● **Required action**: The lines to repeat are those below from the one containing "assert (Hpx : holds_exclusive (proc G' p) = true)" down to the one containing "assert (Hq : forall", both included; reproduce them exactly and nothing else.

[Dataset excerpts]
--- START ---

Lemma step_lock_inv p G G' :
  lock_inv G -> step c p G = Stepped G' -> lock_inv G'.
Proof.
  intros (Hex & Hsh & Halone) Hstep.
  destruct (step_lock_effect p G G' Hstep) as (Hother & Heff).
  assert (Hsame : forall q, q <> p ->
             holds_exclusive (proc G' q) = holds_exclusive (proc G q)
             /\ holds_shared (proc G' q) = holds_shared (proc G q)
             /\ holds (proc G' q) = holds (proc G q)).
  { intros q Hq. rewrite (Hother q Hq). repeat split. }
  destruct Heff as [(El & Eh)|[(m & Eh & Eh' & Eacq)|(Eh' & El)]].
  - (* the lock is not touched *)
    assert (Hp : holds_exclusive (proc G' p) = holds_exclusive (proc G p)
                 /\ holds_shared (proc G' p) = holds_shared (proc G p)).
    { unfold holds_exclusive, holds_shared. rewrite Eh. split; reflexivity. }
    assert (Hall : forall q,
               holds_exclusive (proc G' q) = holds_exclusive (proc G q)
               /\ holds_shared (proc G' q) = holds_shared (proc G q)
               /\ holds (proc G' q) = holds (proc G q)).
    { intros q. destruct p, q; try (apply Hsame; discriminate);
        (split; [apply Hp | split; [apply Hp | exact Eh]]). }
    unfold lock_inv. rewrite El.
    split; [intros q; destruct (Hall q) as (-> & _); apply Hex|].
    split; [intros q; destruct (Hall q) as (_ & -> & _); apply Hsh|].
    intros q r Hq Hr. destruct (Hall q) as (E1 & _), (Hall r) as (_ & _ & E3).
    rewrite E3. apply (Halone q r); [rewrite <- E1; exact Hq | exact Hr].
  - (* the lock is acquired *)
    apply holds_none in Eh. destruct Eh as [Ehx Ehs].
    unfold acquire in Eacq.
    destruct m.
    + (* exclusive: the lock was free *)
      destruct (exclusive (g_lock G)) eqn:Ex; [discriminate|].
      destruct (shared (g_lock G)) eqn:Es; [|discriminate].
      injection Eacq as Eacq.
      assert (Hfree : forall q, holds (proc G q) = None).
      { intros q. apply holds_none. split.
        - destruct (holds_exclusive (proc G q)) eqn:E; [|reflexivity].
          apply Hex in E. congruence.
        - destruct (holds_shared (proc G q)) eqn:E; [|reflexivity].
          apply Hsh in E. destruct E. }
      assert (Hpx : holds_exclusive (proc G' p) = true)
        by (unfold holds_exclusive; now rewrite Eh').
      assert (Hps : holds_shared (proc G' p) = false)
        by (unfold holds_shared; now rewrite Eh').
      assert (Hq : forall q, q <> p -> holds (proc G' q) = None).
      { intros q Hqp. destruct (Hsame q Hqp) as (_ & _ & ->). apply Hfree. }
      assert (Hqx : forall q, q <> p -> holds_exclusive (proc G' q) = false).
      { intros q Hqp. apply (holds_none (proc G' q)). apply Hq. exact Hqp. }
      assert (Hqs : forall q, q <> p -> holds_shared (proc G' q) = false).
      { intros q Hqp. apply (holds_none (proc G' q)). apply Hq. exact Hqp. }
      unfold lock_inv. rewrite <- Eacq; simpl.
      split.
      { intros q. split.
        - intros E. injection E as <-. exact Hpx.
        - intros E. f_equal.
          destruct (Pid_eqb p q) eqn:Epq; [apply Pid_eqb_eq; exact Epq|].
          assert (Hqp : q <> p).
          { intros ->. rewrite Pid_eqb_refl in Epq. discriminate. }
          rewrite (Hqx q Hqp) in E. discriminate E. }
      split.
      { intros q. split; [intros []|].
        intros E.
        destruct (Pid_eqb p q) eqn:Epq.
        - apply Pid_eqb_eq in Epq. subst q. rewrite Hps in E. discriminate E.
        - assert (Hqp : q <> p).
          { intros ->. rewrite Pid_eqb_refl in Epq. discriminate. }
          rewrite (Hqs q Hqp) in E. discriminate E. }
      intros q r Hqx' Hqr.
      destruct (Pid_eqb p q) eqn:Epq.
      * apply Pid_eqb_eq in Epq. subst q. apply Hq. congruence.
      * assert (Hqp : q <> p).
        { intros ->. rewrite Pid_eqb_refl in Epq. discriminate. }
        rewrite (Hqx q Hqp) in Hqx'. discriminate Hqx'.
    + (* shared: nobody holds it in exclusive mode *)
      destruct (exclusive (g_lock G)) eqn:Ex; [discriminate|].
      injection Eacq as Eacq.
      assert (Hnox : forall q, holds_exclusive (proc G q) = false).
      { intros q. destruct (holds_exclusive (proc G q)) eqn:E; [|reflexivity].
        apply Hex in E. congruence. }
      assert (Hpx : holds_exclusive (proc G' p) = false)
        by (unfold holds_exclusive; now rewrite Eh').
      assert (Hps : holds_shared (proc G' p) = true)
        by (unfold holds_shared; now rewrite Eh').
      assert (Hnox' : forall q, holds_exclusive (proc G' q) = false).
      { intros q. destruct (Pid_eqb p q) eqn:Epq.
        - apply Pid_eqb_eq in Epq. subst q. exact Hpx.
        - assert (Hqp : q <> p).
          { intros ->. rewrite Pid_eqb_refl in Epq. discriminate. }
          destruct (Hsame q Hqp) as (-> & _). apply Hnox. }
      unfold lock_inv. rewrite <- Eacq; simpl.
      split.
      { intros q. rewrite Hnox'. split; discriminate. }
      split.
      { intros q. destruct (Pid_eqb p q) eqn:Epq.
        - apply Pid_eqb_eq in Epq. subst q.
          split; [intros _; exact Hps | intros _; left; reflexivity].
        - assert (Hqp : q <> p).
          { intros ->. rewrite Pid_eqb_refl in Epq. discriminate. }
          destruct (Hsame q Hqp) as (_ & Eq & _). rewrite Eq.
          split.
          + intros [->|Hin]; [contradiction|]. apply Hsh. exact Hin.
          + intros E. right. apply Hsh. exact E. }
      intros q r Hqx. rewrite Hnox' in Hqx. discriminate Hqx.
  - (* the lock is released *)
    apply holds_none in Eh'. destruct Eh' as [Ehx Ehs].
    unfold lock_inv. rewrite El. unfold release; simpl.
    split.
    { intros q. split.
      - intros E.
        destruct (exclusive (g_lock G)) as [h|] eqn:Ex; [|discriminate].
        destruct (Pid_eqb p h) eqn:Eph; [discriminate|].
        injection E as <-.
        assert (Hhp : h <> p).
        { intros ->. rewrite Pid_eqb_refl in Eph. discriminate. }
        destruct (Hsame h Hhp) as (-> & _). apply Hex. reflexivity.
      - intros E.
        assert (Hqp : q <> p) by (intros ->; rewrite Ehx in E; discriminate).
        destruct (Hsame q Hqp) as (Eq & _). rewrite Eq in E.
        apply Hex in E. rewrite E.
        destruct (Pid_eqb p q) eqn:Epq; [|reflexivity].
        apply Pid_eqb_eq in Epq. congruence. }
    split.
    { intros q. rewrite filter_In. split.
      - intros [Hin Hne].
        assert (Hqp : q <> p).
        { intros ->. rewrite Pid_eqb_refl in Hne. discriminate. }
        destruct (Hsame q Hqp) as (_ & -> & _). apply Hsh. exact Hin.
      - intros E.
        assert (Hqp : q <> p) by (intros ->; rewrite Ehs in E; discriminate).
        destruct (Hsame q Hqp) as (_ & Eq & _). rewrite Eq in E.
        split; [apply Hsh; exact E|].
        destruct (Pid_eqb p q) eqn:Epq; [|reflexivity].
        apply Pid_eqb_eq in Epq. congruence. }
    intros q r Hqx Hqr.
    assert (Hqp : q <> p) by (intros ->; rewrite Ehx in Hqx; discriminate).
    destruct (Hsame q Hqp) as (Eq & _). rewrite Eq in Hqx.
    destruct (Pid_eqb p r) eqn:Epr.
    + apply Pid_eqb_eq in Epr. subst r. apply holds_none. split; assumption.
    + assert (Hrp : r <> p).
      { intros ->. rewrite Pid_eqb_refl in Epr. discriminate. }
      destruct (Hsame r Hrp) as (_ & _ & ->).
      apply (Halone q r); assumption.
Qed.

Lemma run_lock_inv sched :
  forall G, lock_inv G -> lock_inv (run c sched G).
Proof.
  induction sched as [|p sched IH]; intros G HI; simpl; [exact HI|].
  destruct (step c p G) as [G'| | |] eqn:Hstep; try (apply IH; exact HI).
  apply IH. eapply step_lock_inv; eassumption.
Qed.

Lemma race_start_lock_inv G : race_start G -> lock_inv G.
Proof.
  intros (HA & HB & (Hx & Hs) & _).
  unfold observed_deadline in HA, HB.
  assert (Hn : forall p, holds (proc G p) = None).
  { intros []; unfold holds; simpl; [rewrite HA | rewrite HB]; reflexivity. }
  unfold lock_inv. rewrite Hx, Hs.
  split; [|split].
  - intros p. unfold holds_exclusive. rewrite Hn. split; discriminate.
  - intros p. unfold holds_shared. rewrite Hn. split; [intros [] | discriminate].
  - intros p q _ _. apply Hn.
Qed.

(* the two backends are never in the exclusive sections together *)
Lemma lock_inv_exclusion G :
  lock_inv G ->
  holds_exclusive (g_A G) && holds_exclusive (g_B G) = false.
Proof.
  intros (Hex & _ & Halone).
  destruct (holds_exclusive (g_A G)) eqn:EA; [|reflexivity].
  simpl.
  assert (Hb : holds (proc G PB) = None)
    by (apply (Halone PA PB); [exact EA | discriminate]).
  apply holds_none in Hb. apply Hb.
Qed.

End RaceLock.

(** ** Progress of a race *)

Section RaceProgress.

Import Race.

Variable c : Config.
Variable D : Z.
Variable F : string.

Hypothesis deadline_at_now :
  next_rotation_time_at (guc_pgaudit_log_rotation_age (c_guc c)) (c_now c)
                        (tm_gmtoff (c_host c) (c_now c)) = Some D.
Hypothesis filename_of_period :
  audit_filename (c_host c) (c_guc c) (current_rotation_time (c_guc c) D) = Some F.
Hypothesis fopen_succeeds : c_fopen c F = true.

#[local] Arguments acquire : simpl never.
#[local] Arguments release : simpl never.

--- END ---

● **Result below**:
      assert (Hpx : holds_exclusive (proc G' p) = true)
        by (unfold holds_exclusive; now rewrite Eh').
      assert (Hps : holds_shared (proc G' p) = false)
        by (unfold holds_shared; now rewrite Eh').
      assert (Hq : forall q, q <> p -> holds (proc G' q) = None).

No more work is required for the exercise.